Medicine is a large field and a field many approve of so it would be easy to find opportunities that would polish my application through my middle school and high school years. One thing about me is once I am interested in something I will commit to it and find different aspects of that field or topic that suit me, and I did with the field of medicine.
As I grew older and my body started to develop, I became increasingly interested in the female reproductive system, sexology, the LGQBTQ+ community, and so much more. It was never-ending and I had found my community of interest.
Up until the Coronavirus hit I have never given thought to my nine-year-old dreams (I am 17 now). It first felt like a little pinch and little reminder that I thought was cute and quickly pushed aside. However, as I started the college process and sort out the stepping stones for my career, that early dream really started to sit on me.
I started to feel uncomfortable. I started to think, “Is medicine what I really want to do?” I mean I could really start a coffee shop, bookstore, flower shop combined business that could possibly work.

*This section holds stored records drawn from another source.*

(** ** Style-sheet requests *)

Lemma fold_left_two_phase {S E : Type} (Q P : S -> Prop) (step : S -> E -> S)
  (l : list E) (acc : S) (e : E) :
  (forall a e', In e' l -> Q a -> Q (step a e')) ->
  (forall a e', In e' l -> P a -> P (step a e')) ->
  (forall a, Q a -> P (step a e)) ->
  In e l -> Q acc -> P (fold_left step l acc).
Proof.
  revert acc. induction l as [|e' r IH]; intros acc HQ HP Hat Hin Hacc;
    [destruct Hin|].
  simpl. destruct Hin as [->|Hin].
  - clear IH. assert (Hp : P (step acc e)) by auto.
    assert (HP' : forall a e', In e' r -> P a -> P (step a e'))
      by (intros; apply HP; [now right|assumption]).
    clear - Hp HP'. revert Hp. generalize (step acc e). 
    induction r as [|x r IH]; simpl; intros a Ha; [exact Ha|].
    apply IH; [intros; apply HP'; [now right|assumption]|].
    apply HP'; [now left|exact Ha].
  - apply IH; auto.
    + intros; apply HQ; [now right|assumption].
    + intros; apply HP; [now right|assumption].
    + apply HQ; [now left|assumption].
Qed.

Lemma fold_left_preserves {S E : Type} (P : S -> Prop) (step : S -> E -> S)
  (l : list E) (acc : S) :
  (forall a e, In e l -> P a -> P (step a e)) ->
  P acc -> P (fold_left step l acc).
Proof.
  revert acc. induction l as [|e r IH]; simpl; intros acc HP Hacc; [exact Hacc|].
  apply IH.
  - intros; apply HP; [now right|assumption].
  - apply HP; [now left|assumption].
Qed.

Lemma fold_left_ext {S E : Type} (f g : S -> E -> S) (l : list E) (acc : S) :
  (forall a e, f a e = g a e) -> fold_left f l acc = fold_left g l acc.
Proof.
  intros H. revert acc. induction l as [|e r IH]; simpl; intros acc;
    [reflexivity|].
  now rewrite H, IH.
Qed.

Lemma requests_nth_from (mk : nat -> channel) (urls : list string)
  (k i : nat) (address : string) :
  nth_error urls i = Some address ->
  nth_error (map (fun iu => (mk (fst iu), snd iu))
               (combine (seq k (List.length urls)) urls)) i
  = Some (mk (k + i)%nat, address).
Proof.
  revert k i. induction urls as [|u r IH]; intros k [|i]; simpl; try discriminate.
  - intros [= ->]. now rewrite Nat.add_0_r.
  - intros H. rewrite (IH (S k) i H). f_equal. f_equal. f_equal. lia.
Qed.

Lemma requests_nth (mk : nat -> channel) (urls : list string) (i : nat)
  (address : string) :
  nth_error urls i = Some address ->
  nth_error (requests mk urls) i = Some (mk i, address).
Proof. apply requests_nth_from. Qed.

Lemma requests_length (mk : nat -> channel) (urls : list string) :
  List.length (requests mk urls) = List.length urls.
Proof.
  unfold requests. rewrite length_map, length_combine, length_seq.
  apply Nat.min_id.
Qed.

Section Sheets.

Context {N : Network}.

(** [fetchCSS] always returns. *)
Lemma fetchCSS_returns (ch : channel) (address : string) :
  fetchCSS ch address = Return (sheet_text ch address).
Proof.
  unfold fetchCSS, sheet_text.
  destruct (axios_get ch address _); simpl; [|reflexivity].
  now rewrite or_else_empty.
Qed.

Lemma fetch_all_returns {S : Type} (mk : nat -> channel) (urls : list string)
  (absorb : string -> S -> S) (acc : S) :
  fetch_all mk urls absorb acc
  = Return (fold_left (settle_step (requests mk urls) absorb)
              (settle_order (requests mk urls)) acc).
Proof.
  unfold fetch_all. generalize (settle_order (requests mk urls)) as order.
  intros order. revert acc.
  induction order as [|i r IH]; intros acc; simpl; [reflexivity|].
  unfold settle_step at 2.
  destruct (nth_error (requests mk urls) i) as [[ch address]|]; simpl.
  - rewrite fetchCSS_returns. simpl. apply IH.
  - apply IH.
Qed.

End Sheets.

Lemma sheet_text_recovered (N : Network) (ch : channel) (address : string) :
  @sheet_text (recovered N) ch address = @sheet_text N ch address.
Proof.
  unfold sheet_text, recovered. simpl.
  destruct ch; destruct (axios_get _ address css_config); reflexivity.
Qed.

Lemma fetch_all_recovered (N : Network) {S : Type}
  (mk : nat -> channel) (urls : list string) (absorb : string -> S -> S)
  (acc : S) :
  @fetch_all (recovered N) S mk urls absorb acc
  = @fetch_all N S mk urls absorb acc.
Proof.
  rewrite (@fetch_all_returns (recovered N)), (@fetch_all_returns N).
  f_equal. simpl. apply fold_left_ext. intros a i. unfold settle_step.
  destruct (nth_error (requests mk urls) i) as [[ch address]|]; [|reflexivity].
  now rewrite sheet_text_recovered.
Qed.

I could have my own work hours, and if I could not be saving the lives of Black women, I could be educating them with my bookstore and give them nice service through my flower and coffee shop part of my store.
However, is that something I really want to do?
I want to be on the floor, with dozens of rooms full of patients, where I am writing reports and giving diagnostics. Wrapping my sweater around me, protecting me from the cold climate of the hospital.
Sometimes I wish, I hadn’t listened to what everyone could see me doing and listened to what I truly wanted to do.
I don’t like being in a tug of war with my thoughts. Having my own business seems doable to me now that I am older but medicine is where I set my heart in. I don’t want to have regrets if I am to have a business and really wished I had gone to med school. However, I don’t want to go to med school and realize this is not the job for me and wish I had started with my business instead.
Giving my mind some clear space to think I now genuinely want to do both, however, they are such separate and time-consuming careers. But then comes the benefit of college and having the opportunity to try things. I really want to go into medicine and stick to my mission to contribute to lowering the mortality rate of Black women because that is something I can't do in a store, truth be told. In college, I can take every opportunity there is to see what medicine is really like and if it ignites me I will stick with it. However, if I find myself in complete disagreement with the field and business has a light shining through their tunnel, I will journey there. My mission would just tweak to educate and of course give more to Black women ( and the Black community).
If medicine turns out to not be my thing that is okay because I have a backup.
However, but because I am so deeply engaged in medicine I will stick with it and journey on the path of becoming a doctor, and maybe work at a little shop when the time comes to retire (which I don't think I will, I love to work).
I just wish parents didn’t heavily influence their kids' careers (in a negative way) because the kid may stick with it and regret it in the end. Not to say parents' guidance isn’t wanted because sometimes it is certainly needed; however, parents should their kids' dream a little even if they are poor.